**Your goal:**
Give back exactly the first lines of the entries below, through the line with "other until the".

**Information supplied:**
(* ===== verification/MsgLua.v ===== *)
(** * MessagePack: unpacking to Lua ([src/msgpack/msgpack.hpp], [unpack_stack_proxy] and
      [unpack_table]; [src/msgpack/msgpack.cpp])

    The arguments of an RPC that a script handles are pushed on the Lua stack one after the
    other until the buffer is empty.  Tables are built on the stack with [lua_rawset] and
    [lua_rawseti], so a value that is not pushed breaks the enclosing table. *)

From S2P Require Import Prelude Msgpack MsgUnpack.
Import Msgpack MsgUnpack.

Module MsgLua.

(** The stack, its top first.  A table on it is referenced from nowhere else. *)
Definition stack := list lua.

Definition config : Type := stack * state.

(** The size loops of [unpack_table]: [size += T(safe_data()) << 8 * (i - 1)]. *)
Fixpoint read_size (n : nat) (size : Z) (s : state) : Z * state :=
  match n with
  | O => (size, s)
  | S m =>
      let '(x, s1) := safe_data s in
      read_size m (u64 (size + Z.shiftl x (8 * Z.of_nat m))) (safe_incremen 1 s1)
  end.

Section Unpack.

(** [lua_rawset] on the entries of a table; [None] when it raises (a nil or NaN key). *)
Context (rawset : list (lua * lua) -> lua -> lua -> option (list (lua * lua))).

(** [lua_rawseti(L, -2, i)] and [lua_rawset(L, -3)]; [None] when there is no table there. *)
Definition lua_rawseti (i : Z) (c : config) : option config :=
  match c.1 with
  | v :: LTable l :: r => l' ← rawset l (LInteger i) v; Some (LTable l' :: r, c.2)
  | _ => None
  end.

Definition lua_rawset (c : config) : option config :=
  match c.1 with
  | v :: k :: LTable l :: r => l' ← rawset l k v; Some (LTable l' :: r, c.2)
  | _ => None
  end.

(** The loops over [n] items from number [i], and over [n] entries. *)
Fixpoint array_loop (proxy : config -> option config) (n : nat) (i : Z) (c : config) : option config :=
  match n with
  | O => Some c
  | S m => c1 ← proxy c; c2 ← lua_rawseti (i + 1) c1; array_loop proxy m (i + 1) c2
  end.

Fixpoint map_loop (proxy : config -> option config) (n : nat) (c : config) : option config :=
  match n with
  | O => Some c
  | S m => c1 ← proxy c; c2 ← proxy c1; c3 ← lua_rawset c2; map_loop proxy m c3
  end.

Definition unpack_table (proxy : config -> option config) (c : config) : option config :=
  let '(st, s) := c in
  let '(x, s) := safe_data s in
  let sized n := read_size n 0 (safe_incremen 1 s) in
  if x =? fmt_array32 then
    let '(size, s) := sized 4%nat in array_loop proxy (Z.to_nat size) 0 (LTable [] :: st, s)
  else if x =? fmt_array16 then
    let '(size, s) := sized 2%nat in array_loop proxy (Z.to_nat size) 0 (LTable [] :: st, s)
  else if (x =? fmt_map32) || (x =? fmt_table) then
    let '(size, s) := sized 4%nat in map_loop proxy (Z.to_nat size) (LTable [] :: st, s)
  else if x =? fmt_map16 then
    let '(size, s) := sized 2%nat in map_loop proxy (Z.to_nat size) (LTable [] :: st, s)
  else if (0x90 <=? x) && (x <=? 0x9f) then
    array_loop proxy (Z.to_nat (Z.land x 0x0f)) 0 (LTable [] :: st, safe_incremen 1 s)
  else if (0x80 <=? x) && (x <=? 0x8f) then
    map_loop proxy (Z.to_nat (Z.land x 0x0f)) (LTable [] :: st, safe_incremen 1 s)
  else Some (st, fail s).

(** What the byte starts, in the order of the [switch] and its [default]. *)
Inductive start : Set :=
  | SNil | SFalse | STrue | SBin | SFloat32 | SFloat64 | SUnsigned | SSigned | SString | STable
  | SPositive | SNegative | SFixstr | SUnknown.

#[export] Instance start_eq_dec : EqDecision start.
Proof. solve_decision. Defined.

Definition starts (x : Z) : start :=
  if x =? fmt_nil then SNil
  else if x =? fmt_false then SFalse
  else if x =? fmt_true then STrue
  else if (x =? fmt_bin8) || (x =? fmt_bin16) || (x =? fmt_bin32) then SBin
  else if x =? fmt_float32 then SFloat32
  else if x =? fmt_float64 then SFloat64
  else if (x =? fmt_uint8) || (x =? fmt_uint16) || (x =? fmt_uint32) || (x =? fmt_uint64) then SUnsigned
  else if (x =? fmt_int8) || (x =? fmt_int16) || (x =? fmt_int32) || (x =? fmt_int64) then SSigned
  else if (x =? fmt_str8) || (x =? fmt_str16) || (x =? fmt_str32) then SString
  else if (x =? fmt_array16) || (x =? fmt_array32) || (x =? fmt_map16) || (x =? fmt_map32) || (x =? fmt_table)
  then STable
  else if (0 <=? x) && (x <=? 0x7f) then SPositive
  else if (0xe0 <=? x) && (x <=? 0xff) then SNegative
  else if (0x90 <=? x) && (x <=? 0x9f) then STable
  else if (0x80 <=? x) && (x <=? 0x8f) then STable
  else if (0xa0 <=? x) && (x <=? 0xbf) then SFixstr
  else SUnknown.

(** [unpack_stack_proxy]; [fuel] bounds the nesting of tables. *)
Fixpoint unpack_stack_proxy (fuel : nat) (c : config) : option config :=
  match fuel with
  | O => None
  | S fuel =>
      let '(st, s) := c in
      let '(x, s) := safe_data s in
      match starts x with
      | SNil => Some (LNil :: st, safe_incremen 1 s)
      | SFalse => Some (LBoolean false :: st, safe_incremen 1 s)
      | STrue => Some (LBoolean true :: st, safe_incremen 1 s)
      | SBin => '(l, s) ← unpack_bin s; Some (LString l :: st, s)
      | SFloat32 => '(b, s) ← read_native 4 (safe_incremen 1 s); Some (LNumber (f32_to_f64 b) :: st, s)
      | SFloat64 => '(b, s) ← read_native 8 (safe_incremen 1 s); Some (LNumber b :: st, s)
      | SUnsigned => '(v, s) ← unpack_number U64 0 s; Some (LInteger (i64 v) :: st, s)
      | SSigned => '(v, s) ← unpack_number I64 0 s; Some (LInteger v :: st, s)
      | SString => '(l, s) ← unpack_string s; Some (LString l :: st, s)
      | STable => unpack_table (unpack_stack_proxy fuel) (st, s)
      | SPositive => Some (LInteger x :: st, safe_incremen 1 s)
      | SNegative => Some (LInteger (wraps 8 x) :: st, safe_incremen 1 s)
      | SFixstr =>
          let size := Z.land x 31 in
          let s := safe_incremen 1 s in
          ok ← fits size s;
          Some (if (ok : bool) then (LString (take (Z.to_nat size) (rest s)) :: st, safe_incremen (Z.to_nat size) s)
                else (st, fail s))
      | SUnknown => Some (st, fail s)
      end
  end.

(** The nesting is at most the number of bytes left. *)
Definition proxy (c : config) : option config := unpack_stack_proxy (S (length (rest c.2))) c.

(** [while (!unpacker.empty()) unpacker(state)]. *)
Inductive outcome := Done (c : config) (count : nat) | Undefined | Running (c : config) (count : nat).

Fixpoint unpack_loop (fuel : nat) (c : config) (i : nat) : outcome :=
  match fuel with
  | O => Running c i
  | S fuel =>
      if empty c.2 then Done c i
      else match proxy c with None => Undefined | Some c' => unpack_loop fuel c' (S i) end
  end.

(** [unpack(state, data, ec)]: the number of values, the stack and the error. *)
Definition unpack_lua (fuel : nat) (st : stack) (data : list Z) : outcome :=
  unpack_loop fuel (st, mkState data false) 0.

End Unpack.

(** ** Progress *)

Lemma read_size_advance n size s v s' : read_size n size s = (v, s') -> advance s s'.
Proof.
  revert size s. induction n as [|n IH]; intros size s; cbn [read_size]; [by intros [= _ <-]|].
  destruct (safe_data s) as [x s1] eqn:E. intros H%IH. etrans; [|exact H]. eauto with gb.
Qed.

Lemma advance_length s s' : advance s s' -> (length (rest s') <= length (rest s))%nat.
Proof. intros [H _]. by apply suffix_length. Qed.

(** [f] only moves forward. *)
Definition forward (f : config -> option config) : Prop :=
  forall c c', f c = Some c' -> advance c.2 c'.2.

Section Progress.
Context (rawset : list (lua * lua) -> lua -> lua -> option (list (lua * lua))).

Lemma lua_rawseti_state i c c' : lua_rawseti rawset i c = Some c' -> c'.2 = c.2.
Proof.
  unfold lua_rawseti. destruct c as [[|v [|[] r]] s]; cbn; try done.
  by intros (l' & _ & [= <-])%bind_Some.
Qed.

Lemma lua_rawset_state c c' : lua_rawset rawset c = Some c' -> c'.2 = c.2.
Proof.
  unfold lua_rawset. destruct c as [[|v [|k [|[] r]]] s]; cbn; try done.
  by intros (l' & _ & [= <-])%bind_Some.
Qed.

Lemma array_loop_forward f n i : forward f -> forward (array_loop rawset f n i).
Proof.
  intros Hf. revert i. induction n as [|n IH]; intros i c c'; cbn; [by intros [= <-]|].
  intros (c1 & H1 & (c2 & H2 & H)%bind_Some)%bind_Some.
  apply lua_rawseti_state in H2. apply IH in H. rewrite H2 in H. etrans; [by apply Hf|done].
Qed.

Lemma map_loop_forward f n : forward f -> forward (map_loop rawset f n).
Proof.
  intros Hf. induction n as [|n IH]; intros c c'; cbn; [by intros [= <-]|].
  intros (c1 & H1 & (c2 & H2 & (c3 & H3 & H)%bind_Some)%bind_Some)%bind_Some.
  apply lua_rawset_state in H3. apply IH in H. rewrite H3 in H.
  etrans; [by apply Hf|]. etrans; [by apply Hf|done].
Qed.

(** No case of the [switch] is left for [Hx]. *)
Ltac starts_absurd Hx :=
  revert Hx; unfold starts;
  repeat match goal with
  | H : (_ || _)%bool = false |- _ => apply orb_false_elim in H as [? ?]
  | H : _ = false |- _ => rewrite !H; clear H
  end;
  cbn [orb andb]; repeat (case_if; [discriminate|]); done.

(** A table starts with a byte that is consumed. *)
Lemma unpack_table_forward f st x r e c' :
  forward f -> starts x = STable ->
  unpack_table rawset f (st, mkState (x :: r) e) = Some c' -> advance (mkState r e) c'.2.
Proof.
  intros Hf Hx H. unfold unpack_table, safe_data in H. cbn [rest] in H. rewrite !safe_incremen_cons in H.
  repeat match type of H with
  | context [if ?b then _ else _] => destruct b eqn:?
  | context [read_size ?n 0 ?s] => destruct (read_size n 0 s) as [size s1] eqn:E; apply read_size_advance in E
  end.
  all: try (apply array_loop_forward in H; [|done]; cbn in H; by try etrans).
  all: try (apply map_loop_forward in H; [|done]; cbn in H; by try etrans).
  exfalso. starts_absurd Hx.
Qed.

(** The readers of a value consume the byte they were chosen by. *)
Lemma unpack_bin_starts x r e l s' :
  starts x = SBin -> unpack_bin (mkState (x :: r) e) = Some (l, s') -> advance (mkState r e) s'.
Proof.
  intros Hx H. unfold unpack_bin, safe_data in H. cbn [rest] in H. rewrite !safe_incremen_cons in H.
  walk; try (eapply take_bytes_advance in H; chain).
  exfalso. starts_absurd Hx.
Qed.

Lemma unpack_string_starts x r e l s' :
  starts x = SString -> unpack_string (mkState (x :: r) e) = Some (l, s') -> advance (mkState r e) s'.
Proof.
  intros Hx H. unfold unpack_string, safe_data in H. cbn [rest] in H. rewrite !safe_incremen_cons in H.
  walk; try (eapply take_bytes_advance in H; chain).
  exfalso. starts_absurd Hx.
Qed.

Lemma unpack_number_starts k x r e v s' :
  starts x = SUnsigned \/ starts x = SSigned ->
  unpack_number k 0 (mkState (x :: r) e) = Some (v, s') -> advance (mkState r e) s'.
Proof.
  intros Hx H. unfold unpack_number, unpack_number_as, safe_data in H. cbn [rest] in H. rewrite !safe_incremen_cons in H.
  walk; try chain.
  exfalso. destruct Hx as [Hx|Hx]; starts_absurd Hx.
Qed.

(** A step with the known byte [x] at its head consumes the byte. *)
Lemma proxy_consumes n st x r e c' :
  forward (unpack_stack_proxy rawset n) -> starts x <> SUnknown ->
  unpack_stack_proxy rawset (S n) (st, mkState (x :: r) e) = Some c' -> advance (mkState r e) c'.2.
Proof.
  intros Hf Hx H. cbn [unpack_stack_proxy] in H. unfold safe_data in H. cbn [rest] in H.
  destruct (starts x) eqn:E; try done; rewrite ?safe_incremen_cons in H.
  all: try (injection H as <-; done).
  all: try (walk; injection H as <-; chain).
  all: try (apply bind_Some in H as [[l s'] [H1 H]]; injection H as <-).
  - by eapply unpack_bin_starts.
  - eapply unpack_number_starts; [left|]; done.
  - eapply unpack_number_starts; [right|]; done.
  - by eapply unpack_string_starts.
  - by eapply unpack_table_forward.
Qed.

**Solution for this task:**
(* ===== verification/MsgLua.v ===== *)
(** * MessagePack: unpacking to Lua ([src/msgpack/msgpack.hpp], [unpack_stack_proxy] and
      [unpack_table]; [src/msgpack/msgpack.cpp])

    The arguments of an RPC that a script handles are pushed on the Lua stack one after the
    other until the buffer is empty.  Tables are built on the stack with [lua_rawset] and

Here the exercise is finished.